2. Closed loop position control: Based on getting the current drone position, comparing it with the target position, and executing the position or velocity API control functions till the geometric distance between current and target 3D positions is within certain tolerance (which can also be passed to the blocking as input parameter)

How do I get the waypoint coordinates?

You can try to fly your drone manually using the teleoperator included in the GUI to check each waypoint position in space (x, y, z). Once you have your waypoint list you’ll pass each target point to the blocking position control function to complete the gymkhana course.

To give you some initial references, each leg in the squared course is 16 m long, and the position of the numbered cubes at the corners are:

1. CUBE 1: Located at (x, y) = (8, 8) m
2. CUBE 2: Located at (x, y) = (8, -8) m
3. CUBE 3: Located at (x, y) = (-8, -8) m
4. CUBE 4: Located at (x, y) = (-8, 8) m

The takeoff pad is located at (x, y) = (0, 0) m.

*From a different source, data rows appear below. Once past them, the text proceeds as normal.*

(** A running row is ended by a legitimate update made after it was read. *)
Lemma row_ok_terminated now op upd at_ :
  row_ok now op -> Status op = StatusRunning -> legit upd ->
  RequestedAt op <= Upd_CompletedAt upd <= now -> row_ok now (terminated op upd at_).
Proof.
  intros [[H1 H2 H3 H4] Hr Hl] Hst Hlegit Ht.
  assert (opening op (Events op)) as Hev.
  { destruct Hl as [H|[[H _]|(u & evs & at' & Hu & _ & H & _)]]; [apply H| |];
      exfalso; rewrite Hst in H; [discriminate H|].
    destruct Hu as [[Hs _]|[[Hs _]|[Hs _]]]; rewrite Hs in H; discriminate H. }
  split; [by split|done|]. right. right. exists upd, (Events op), at_. do 7 (split; [done|]). done.
Qed.

(** A row of an operation the goroutine knows can be ended now. *)
Lemma known_before g gs a op1 op t :
  audit_inv (g :: gs) a -> op1 ∈ known g -> seen_at g = Some t ->
  ops (mw a) !! OperationID op1 = Some op -> RequestedAt op <= t <= clock (mw a).
Proof.
  intros Hinv Hknown Hseen Hop. pose proof (ghost_of_head _ _ _ Hinv) as Hg.
  split; [|by apply (gok_seen _ _ Hg)].
  destruct (gok_known _ _ Hg _ Hknown) as [(op' & Hop' & Hs) (s & Hs' & Hle)].
  rewrite Hop in Hop'. injection Hop' as <-. rewrite (same_origin_requested _ _ Hs).
  rewrite Hseen in Hs'. by injection Hs' as <-.
Qed.

Lemma terminated_grows t id upd t' : terminal_write t id upd t' -> table_grows t t'.
Proof.
  intros (op & at_ & Hop & Hrun & ->) id' op' Hop'. destruct (decide (id = id')) as [<-|Hne].
  - simplify_eq. eexists. rewrite lookup_insert_eq. by split; [|split].
  - exists op'. rewrite lookup_insert_ne by done. split; [done|apply evolves_refl].
Qed.

Lemma legit_ended upd : legit upd -> Upd_Status upd <> StatusRunning /\ Upd_Status upd <> StatusDenied.
Proof. intros [[-> _]|[[-> _]|[-> _]]]; done. Qed.
(* ===== verification/PermitTrail.v ===== *)
(** * The gateway on Keycloak: no patch without a PERMIT

The handlers of [Api] with the Keycloak authorizer behind [d.Authz]: every
[Authorize] and [Ready] of a handler is the program of [Keycloak] that the code
calls there, all requests sharing its token, UUID and caches.  In every
interleaving each patch is backed by a verified token, an operation on record
and Keycloak's own answers. *)

From stdpp Require Import relations.
From S2P Require Import Prelude GoStrings GoRuntime GoNet GoJson Effects Authz Keycloak KeycloakSpec KeycloakRace Authn Kube Store Notify Manager ManagerSpec Api ApiSpec AuditTrail.

Local Open Scope string_scope.
Local Open Scope list_scope.
Local Open Scope Z_scope.

(** ** Handlers and authorizer together *)

(** The calls of the handlers, those of the Keycloak authorizer, and the moment an
authorization is answered. *)
Inductive gwE : Type -> Type :=
  | GApi {X} (e : apiE X) : gwE X
  | GKc {X} (e : kcE X) : gwE X
  | GAnswer (req : Request) (ans : Authz.Decision * option error) : gwE unit.

(** What [Authorize] returned: the decision, or an error. *)
Definition answer_of (ans : Authz.Decision * option error) : result error Authz.Decision :=
  match ans with (d, None) => Ok d | (_, Some err) => Err err end.

(** The state: the gateway's and the authorizer's, each with its clock. *)
Abbreviation GWorld := (AWorld * KWorld)%type (only parsing).

Definition gw_post X (e : gwE X) (s : GWorld) : X -> GWorld -> Prop :=
  match e in gwE X return X -> GWorld -> Prop with
  | GApi e => fun x s' => api_post _ e s.1 x s'.1 /\ s'.2 = s.2
  | GKc e => fun x s' => kc_post _ e s.2 x s'.2 /\ s'.1 = s.1
  | GAnswer req ans => fun _ s' => s' = (ask (QAuthorize req ans) s.1, s.2)
  end.

Definition gw_env : spec gwE GWorld :=
  {| spec_pre := fun _ _ _ => True; spec_post := gw_post |}.

Section System.
Context {before : Born}.
Variables (m : Manager) (fuel evfuel : nat).
Variable new_request_error : string -> string -> option error.
Variable IsPrint : Z -> bool.
Variable fold_unicode : string -> string -> bool.
Variable cfg : Keycloak.Config.

(** What runs at a call of a handler. *)
Definition behind X (e : apiE X) : prog gwE X :=
  match e in apiE X return prog gwE X with
  | AAuthorize ctx req =>
      ans ← hoist (@GKc) (KeycloakAuthorizer new_request_error IsPrint fold_unicode cfg ctx req);
      call (GAnswer req ans) ;;
      mret ans
  | AReady ctx => hoist (@GKc) (Ready new_request_error IsPrint cfg ctx)
  | e => call (GApi e)
  end.

Definition on_keycloak {A} (p : prog apiE A) : prog gwE A := plug behind p.

Definition kspawned X (e : gwE X) : list (prog gwE unit) :=
  match e with
  | GApi e => on_keycloak <$> gspawned m fuel evfuel _ e
  | _ => []
  end.

Inductive kentry : prog gwE unit -> Prop :=
  | kentry_on_keycloak p : gentry p -> kentry (on_keycloak p).

(** Requests, watchers and sweepers in any interleaving, dying at any time. *)
Definition keycloak_step := pstep gw_env kspawned kentry True.

(** ** The discipline: that of the handlers and that of the authorizer *)

Abbreviation KGhost := (Ghost * list exchange)%type (only parsing).

Definition gw_proto : spec gwE KGhost := {|
  spec_pre := fun X e =>
    match e with
    | GApi e => fun g =>
        match e with
        | AAuthorize _ _ | AReady _ => False
        | e => spec_pre audit_proto e g.1
        end
    | GKc e => fun g => spec_pre (know IsPrint fold_unicode cfg) e g.2
    | GAnswer req ans => fun g =>
        answer_fact IsPrint fold_unicode cfg req (answer_of ans) g.2
    end;
  spec_post := fun X e g =>
    match e in gwE X return X -> KGhost -> Prop with
    | GApi e => fun x g' => spec_post audit_proto e g.1 x g'.1 /\ g'.2 = g.2
    | GKc e => fun x g' => g'.1 = g.1 /\ spec_post (know IsPrint fold_unicode cfg) e g.2 x g'.2
    | GAnswer req ans => fun _ g' =>
        spec_post audit_proto (AAuthorize Background req) g.1 ans g'.1 /\ g'.2 = g.2
    end |}.

(** A handler's call keeps the authorizer's ghost, one of the authorizer the handler's. *)
Lemma kc_behind {A} (p : prog kcE A) (Q : A -> list exchange -> Prop) g :
  wp (know IsPrint fold_unicode cfg) p (returning Q) g.2 ->
  wp gw_proto (hoist (@GKc) p) (returning (fun a g' => g'.1 = g.1 /\ Q a g'.2)) g.
Proof.
  apply (wp_simulate (@GKc) _ gw_proto (fun k t => t.1 = g.1 /\ t.2 = k)); [..|done].
  - intros X e k t [Ht <-] Hpre. split; [done|]. intros x t' [Ht' Hpost].
    exists t'.2. split; [done|]. by rewrite Ht'.
  - intros [a|s] k t [Ht <-]; [|done]. by split.
Qed.

(** What stands behind a call keeps what the handler relies on. *)
Lemma behind_ok X (e : apiE X) h g :
  g.1 = h -> spec_pre audit_proto e h ->
  wp gw_proto (behind X e)
    (returning (fun x g' => exists h', spec_post audit_proto e h x h' /\ g'.1 = h')) g.
Proof.
  intros <- Hpre.
  destruct e as [X e|ctx raw|ctx req|ctx| |st|b]; cbn [behind].
  - split; [exact Hpre|]. intros x g' [H1 _]. by exists g'.1.
  - split; [exact I|]. intros x g' [H1 _]. by exists g'.1.
  - eapply (wp_seq _ _ _ (fun ans g' => g'.1 = g.1 /\
      answer_fact IsPrint fold_unicode cfg req (answer_of ans) g'.2)).
    + apply (kc_behind _ (fun ans k => answer_fact IsPrint fold_unicode cfg req (answer_of ans) k)).
      unfold KeycloakAuthorizer. eapply wp_seq; [apply kn_authorize|].
      intros r k [_ Hr]. by destruct r as [d|err].
    + intros ans g1 [Hg1 Hans]. split; [exact Hans|]. intros x g2 [Hg2 _]. rewrite Hg1 in Hg2.
      by exists g2.1.
  - eapply wp_mono; [|apply (kc_behind _ (fun _ _ => True))].
    + intros [x|s] g' H; [|done]. exists g.1. destruct H as [H _]. by split.
    + unfold Ready. eapply wp_seq; [apply kn_uuid|]. by intros r k _.
  - split; [exact I|]. intros x g' [H1 _]. by exists g'.1.
  - split; [exact I|]. intros x g' [H1 _]. by exists g'.1.
  - split; [exact I|]. intros x g' [H1 _]. by exists g'.1.
Qed.

Lemma on_keycloak_follows (p : prog apiE unit) h :
  wp audit_proto p anything h -> wp gw_proto (on_keycloak p) anything (h, []).
Proof.
  intros Hp.
  eapply wp_mono; [|apply (wp_plug behind audit_proto gw_proto (fun h g => g.1 = h) p anything h)];
    [done| |done|exact Hp].
  intros X e h' g Hg Hpre. by apply behind_ok.
Qed.

(** ** The invariant *)

(** The authorizations a request was answered. *)
Definition answers_of (l : list Asked) : list (Request * result error Authz.Decision) :=
  omap (fun q => match q with QAuthorize req ans => Some (req, answer_of ans) | _ => None end) l.

Record gw_inv (gs : list KGhost) (s : GWorld) : Prop := {
  gi_audit : audit_inv gs.*1 s.1;
  gi_backed : backed IsPrint fold_unicode cfg gs.*2 (s.2, answers_of (asked s.1));
}.

Lemma gw_inv_at pre g post s :
  gw_inv (pre ++ g :: post) s <->
  audit_inv (pre.*1 ++ g.1 :: post.*1) s.1 /\
  backed IsPrint fold_unicode cfg (pre.*2 ++ g.2 :: post.*2) (s.2, answers_of (asked s.1)).
Proof.
  rewrite <- !fmap_cons, <- !fmap_app. split; [by intros [H1 H2]|intros [H1 H2]; by split].
Qed.

(** The handlers make no call that the authorizer stands behind. *)
Definition direct X (e : apiE X) : Prop :=
  match e with AAuthorize _ _ | AReady _ => False | _ => True end.

Lemma gw_pre_api X (e : apiE X) g :
  spec_pre gw_proto (GApi e) g -> spec_pre audit_proto e g.1 /\ direct X e.
Proof. by destruct e. Qed.

(** Only [Authorize] adds an answer. *)
Lemma api_post_answers X (e : apiE X) a x a' :
  direct X e -> api_post X e a x a' ->
  answers_of (asked a') = answers_of (asked a).
Proof.
  destruct e; simpl; intros He Hpost; try done; try (by subst).
  by destruct Hpost as (w' & _ & ->).
Qed.

Definition kghosts X (e : gwE X) : list KGhost :=
  match e with
  | GApi e => (fun h => (h, [])) <$> gghosts _ e
  | _ => []
  end.

Lemma kghosts_fst X (e : apiE X) : (kghosts X (GApi e)).*1 = gghosts X e.
Proof. cbn [kghosts]. rewrite <- list_fmap_compose. apply list_fmap_id. Qed.

Lemma kspawned_follow X (e : gwE X) g :
  spec_pre gw_proto e g ->
  Forall2 (fun p g' => wp gw_proto p anything g') (kspawned X e) (kghosts X e).
Proof.
  destruct e as [X e| |]; [|by constructor..]. cbn [kspawned kghosts].
  intros Hpre. apply Forall2_fmap. eapply Forall2_impl; [|intros p h; apply on_keycloak_follows].
  apply (spawned_follow m fuel evfuel X e g.1). by apply gw_pre_api.
Qed.

Lemma backed_enters n gs s :
  backed IsPrint fold_unicode cfg gs s ->
  backed IsPrint fold_unicode cfg (gs ++ replicate n []) s.
Proof.
  revert gs. induction n as [|n IH]; intros gs HI; simpl; [by rewrite app_nil_r|].
  replace (gs ++ [] :: replicate n []) with ((gs ++ [[]]) ++ replicate n [])
    by (by rewrite <- app_assoc). by apply IH, backed_enter.
Qed.

Lemma kghosts_snd X (e : apiE X) :
  (kghosts X (GApi e)).*2 = replicate (length (gghosts X e)) [].
Proof. cbn [kghosts]. by induction (gghosts X e) as [|h l IH]; [|cbn; f_equal]. Qed.

Lemma gw_call_api pre g post X (e : apiE X) x s s' :
  gw_inv (pre ++ g :: post) s -> spec_pre gw_proto (GApi e) g -> gw_post X (GApi e) s x s' ->
  exists g', spec_post gw_proto (GApi e) g x g' /\
    gw_inv (pre ++ g' :: post ++ kghosts X (GApi e)) s'.
Proof.
  intros [H1 H2]%gw_inv_at [Hpre Hdir]%gw_pre_api [Hpost Hk].
  destruct (audit_call _ _ _ _ _ _ _ _ H1 Hpre Hpost) as (h' & Hh & H1').
  exists (h', g.2). split; [done|]. apply gw_inv_at. rewrite !fmap_app. split.
  - by rewrite kghosts_fst.
  - rewrite kghosts_snd, Hk, (api_post_answers _ _ _ _ _ Hdir Hpost).
    rewrite app_comm_cons, app_assoc. by apply backed_enters.
Qed.

Lemma gw_call pre g post X (e : gwE X) s x s' :
  gw_inv (pre ++ g :: post) s -> spec_pre gw_proto e g -> gw_post X e s x s' ->
  exists g', spec_post gw_proto e g x g' /\ gw_inv (pre ++ g' :: post ++ kghosts X e) s'.
Proof.
  intros HI Hpre Hpost. destruct e as [X e|X e|req ans]; [by eapply gw_call_api| |].
  - apply gw_inv_at in HI as [H1 H2]. destruct Hpost as [Hpost Ha].
    destruct (backed_call _ _ _ _ _ _ _ _ _ _ _ _ H2 Hpre Hpost) as [Hl H2'].
    exists (g.1, exchanges s'.2). cbn [kghosts]. rewrite app_nil_r. split.
    + split; [done|]. split; [|done]. etrans; [apply (backed_known _ _ _ _ _ H2)|].
      * apply elem_of_app. right. by left.
      * by eapply kc_post_grows.
    + apply gw_inv_at. by rewrite Ha.
  - cbn [gw_post] in Hpost. subst s'. apply gw_inv_at in HI as [H1 H2].
    destruct (audit_call _ _ _ _ (AAuthorize Background req) ans _ _ H1 I eq_refl)
      as (h' & Hh & H1').
    exists (h', g.2). split; [by split|]. cbn [kghosts]. rewrite app_nil_r.
    cbn [gghosts] in H1'. rewrite app_nil_r in H1'.
    apply gw_inv_at. split; [done|]. by apply backed_answers.
Qed.

Lemma gw_reachable s0 ts s :
  starting s0.1 -> born = ops (mw s0.1) -> asked s0.1 = [] -> s0.2 = fresh_service ->
  rtc keycloak_step ([], s0) (ts, s) -> exists gs, gw_inv gs s.
Proof.
  intros Hstart Hborn Hasked Hk Hsteps.
  destruct (pool_reachable_spawn gw_env kspawned kentry True KGhost gw_proto anything gw_inv
              (ghost0, []) kghosts) with (s0 := s0) (ts := ts) (s := s) as (gs & _ & HI); try done.
  - intros p [q Hq]. by apply on_keycloak_follows, gentry_follows.
  - exact kspawned_follow.
  - intros pre g post X e s1 x s2. apply gw_call.
  - intros gs s1 [H1 H2]. split; rewrite fmap_app; [by apply audit_enter|by apply backed_enter].
  - intros pre g post s1 _ [H1 H2]%gw_inv_at.
    split; rewrite !fmap_app; [by eapply audit_leave|by eapply backed_leave].
  - split; [by apply audit_start|]. rewrite Hasked, Hk. apply backed_fresh.
  - by exists gs.
Qed.

(** ** No patch without a PERMIT *)

(** The table holds the operation a patch was sent for, in the name of an identity
verified from a token; and Keycloak returned that identity's own user, a PERMIT for
that user, deployment and action, and ref constraints that match its ref. *)
Definition permitted_patch (s : GWorld) (p : Patch) : Prop :=
  exists opID op raw id, ops (mw s.1) !! opID = Some op /\ describes op p /\
    QVerify raw (Ok id) ∈ asked s.1 /\ recorded_for id op /\
    let req := authz_request id (Action op) (Namespace op) (Store.Deployment op) in
    nul_free req -> permit_fact IsPrint fold_unicode cfg (exchanges s.2) req.

(** What is on record for a patch is what Keycloak permitted. *)
Lemma audited_permitted gs s p : gw_inv gs s -> audited s.1 p -> permitted_patch s p.
Proof.
  intros [_ H2] (opID & op & id & Hop & Hd & Hr & (raw & Hv) & (dec & Ha & Hal)).
  exists opID, op, raw, id. do 4 (split; [done|]). intros req Hn.
  apply (backed_answer _ _ _ _ _ H2 req (Ok dec)) with (d := dec); try done.
  apply list_elem_of_omap. by exists (QAuthorize req (dec, None)).
Qed.

End System.

Section Theorems.
Variables (m : Manager) (fuel evfuel : nat).
Variable new_request_error : string -> string -> option error.
Variable IsPrint : Z -> bool.
Variable fold_unicode : string -> string -> bool.
Variable cfg : Keycloak.Config.

(** No patch without a PERMIT.  The whole gateway on Keycloak: whatever requests
arrive, however handlers, watchers and the sweeper interleave and share the
authorizer's caches, whatever the verifier, Keycloak, Kubernetes and the store answer
and whoever dies, every patch that was sent is backed by a verified token, a row of the
table and Keycloak's permission.  (Of a request with a NUL byte in a field only the
record is shown; it cannot spoil the caches for others.) *)
Theorem every_patch_is_permitted s0 ts s p b :
  starting s0.1 -> asked s0.1 = [] -> s0.2 = fresh_service ->
  rtc (keycloak_step m fuel evfuel new_request_error IsPrint fold_unicode cfg) ([], s0) (ts, s) ->
  (p, b) ∈ patches (mw s.1) -> permitted_patch IsPrint fold_unicode cfg s p.
Proof.
  intros Hstart Hasked Hk Hsteps Hin.
  pose (before := ops (mw s0.1) : Born).
  destruct (gw_reachable m fuel evfuel new_request_error IsPrint fold_unicode cfg s0 ts s)
    as (gs & HI); try done.
  apply (audited_permitted _ _ _ gs); [done|]. by eapply ai_patches, Hin; apply HI.
Qed.

End Theorems.
(* ===== verification/WireDemo.v ===== *)
(** * A runnable gateway, down to its patches

[wire_sim] adds an API server to [AuditDemo.gw_sim]: it refuses the first patch with a
conflict and accepts the next.  The job asks for a rollout of an image whose name tries
to add fields to the patch. *)

From stdpp Require Import relations.
From S2P Require Import Prelude GoStrings GoRuntime GoNet GoJson GoJsonSpec GoTime Effects Authz Keycloak KeycloakSpec KeycloakRace KeycloakDemo Authn Kube KubeClient Store Notify Manager ManagerSpec ManagerWatch ManagerRace ManagerDemo Api ApiSpec AuditTrail PermitTrail AuditDemo WireTrail.

Local Open Scope string_scope.
Local Open Scope list_scope.
Local Open Scope Z_scope.

Definition conflict : error := ErrTyped "Conflict" "the object has been modified".

Definition client_sim X (e : cgE X) (s : AWorld * KWorld * list Sent) :
    X * (AWorld * KWorld * list Sent) :=
  match e in cgE X return X * (AWorld * KWorld * list Sent) with
  | CRt e => let (x, a) := api_sim _ (AM (MRt e)) s.1.1 in (x, (a, s.1.2, s.2))
  | KubeClient.Patch _ ns name text =>
      let answer := match s.2 with [] => Some conflict | _ => None end in
      (answer, (s.1, mkSent ns name text answer :: s.2))
  | CGet _ _ _ | CWatch _ _ _ => (Err conflict, s)
  end.

Definition wire_sim X (e : wireE X) (s : AWorld * KWorld * list Sent) :
    X * (AWorld * KWorld * list Sent) :=
  match e in wireE X return X * (AWorld * KWorld * list Sent) with
  | WGw e => let (x, g) := gw_sim _ e s.1 in (x, (g, s.2))
  | WCg e => client_sim _ e s
  end.

Lemma wire_sim_ok X (e : wireE X) s :
  well_keyed (ops (mw s.1.1)) ->
  wire_post X e s (wire_sim X e s).1 (wire_sim X e s).2 /\
  well_keyed (ops (mw (wire_sim X e s).2.1.1)).
Proof.
  intros Hk. destruct e as [X e|X e]; cbn [wire_sim wire_post].
  - destruct (gw_sim_ok X e s.1 Hk) as [Hpost Hk']. by destruct (gw_sim X e s.1).
  - destruct e as [X e| | |]; cbn [client_sim client_post]; try done.
    destruct (api_sim_ok X (AM (MRt e)) s.1.1 Hk) as [Hpost Hk'].
    by destruct (api_sim X (AM (MRt e)) s.1.1).
Qed.

(** ** A run *)

Definition dq : string := String (ascii_of_nat 34) "".

(** [app:2"}],"hostNetwork":true,"x":[{"y":"] *)
Definition sly_image : string :=
  "app:2" +:+ dq +:+ "}]," +:+ dq +:+ "hostNetwork" +:+ dq +:+ ":true," +:+ dq +:+ "x" +:+ dq +:+
  ":[{" +:+ dq +:+ "y" +:+ dq +:+ ":" +:+ dq.

Definition rollout_request : HRequest := {|
  R_Context := Background; R_Authorization := "Bearer octocat's token";
  R_Body := Marshal (JObj [("namespace", JStr "app"); ("deployment", JStr "api");
                           ("container", JStr "web"); ("image", JStr sly_image)]);
  R_Broken := false; R_OperationID := "" |}.

Abbreviation wired :=
  (on_wire ascii_only (retry_n 3)
     (on_sso (handle deps PostRollout rollout_request))) (only parsing).
Abbreviation wstep :=
  (wire_step gateway_manager 9 9 no_error ascii_only no_fold cfg (retry_n 3)) (only parsing).

Definition idle_wire : AWorld * KWorld * list Sent := (idle_gateway, fresh_service, []).

Lemma idle_wire_starting : wire_starting idle_wire.
Proof. split; [apply idle_starting|done..]. Qed.

Definition wire_run : list (prog wireE unit) * (AWorld * KWorld * list Sent) :=
  sched (wspawned gateway_manager 9 9 no_error ascii_only no_fold cfg (retry_n 3)) wire_sim
    (replicate 120 0%nat ++ replicate 30 1%nat) [wired] idle_wire.

Lemma wire_run_reached : rtc wstep ([], idle_wire) wire_run.
Proof.
  eapply rtc_l; [apply (pstep_enter _ _ _ _ wired); do 2 constructor|].
  apply (sched_psteps _ _ _ _ _ (fun s => well_keyed (ops (mw s.1.1)))); [|apply idle_world_ids].
  intros X e s. apply wire_sim_ok.
Qed.

(** Two attempts, the second accepted. *)
Example wire_run_result :
  (sent_answer <$> wire_run.2.2) = [None; Some conflict] /\
  (Status <$> ops (mw wire_run.2.1.1) !! "op_") = Some StatusSucceeded.
Proof. vm_compute. split; reflexivity. Qed.

(** Each attempt with a stamp of its own; the image stays a string. *)
Example sly_image_stays_a_string :
  ((fun msg => Unmarshal (sent_text msg)) <$> wire_run.2.2) =
  [Some (rollout_object "0001-01-01T00:00:00.000000004Z" "web" sly_image);
   Some (rollout_object "0001-01-01T00:00:00.000000003Z" "web" sly_image)].
Proof. vm_compute. reflexivity. Qed.

Lemma every_text_is_permitted_witness :
  length wire_run.2.2 = 2%nat /\
  Forall (fun msg => exists p, carried p msg /\
            permitted_patch ascii_only no_fold cfg wire_run.2.1 p) wire_run.2.2.
Proof.
  split; [vm_compute; reflexivity|]. apply Forall_forall. intros msg Hin.
  apply (every_text_is_permitted gateway_manager 9 9 no_error ascii_only no_fold cfg (retry_n 3)
           (retry_n_retries 3) idle_wire wire_run.1 wire_run.2 msg idle_wire_starting).
  - rewrite <- surjective_pairing. exact wire_run_reached.
  - exact Hin.
Defined.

The dimensions of all cubes are 1 x 1 x 1 m.

Directional control. How should drone yaw be handled?

If you don’t take care of the drone yaw angle or yaw_rate in your code (keeping them always equal to zero), you will fly in what’s generally called Heads Free Mode. The drone will always face towards its initial orientation, and it will fly sideways or even backwards when commanded towards a target destination. Multi-rotors can easily do that, but what’s not the best way of flying a drone.

In this exercise, we want you to try programming your drone to travel towards each waypoint similarly to how a fixed-wing aircraft would do, namely nose forward. Then, you’ll have to implement by yourself some kind of directional control, to rotate the nose of your drone left or right using yaw angle, or yaw_rate.

If you know your current position and your target one, you can easily compute the direction (yaw angle) the drone must be turned to by applying some elementary geometry. Probably both math.sqrt() and math.atan2() Python functions will be very useful for you here.

Do I need to know when the drone is in the air?

No, you can solve this exercise without taking care of the land state of the drone. However, it could be a great enhancement to your blocking position control function if you make it only work when the drone is actually flying, not on the ground.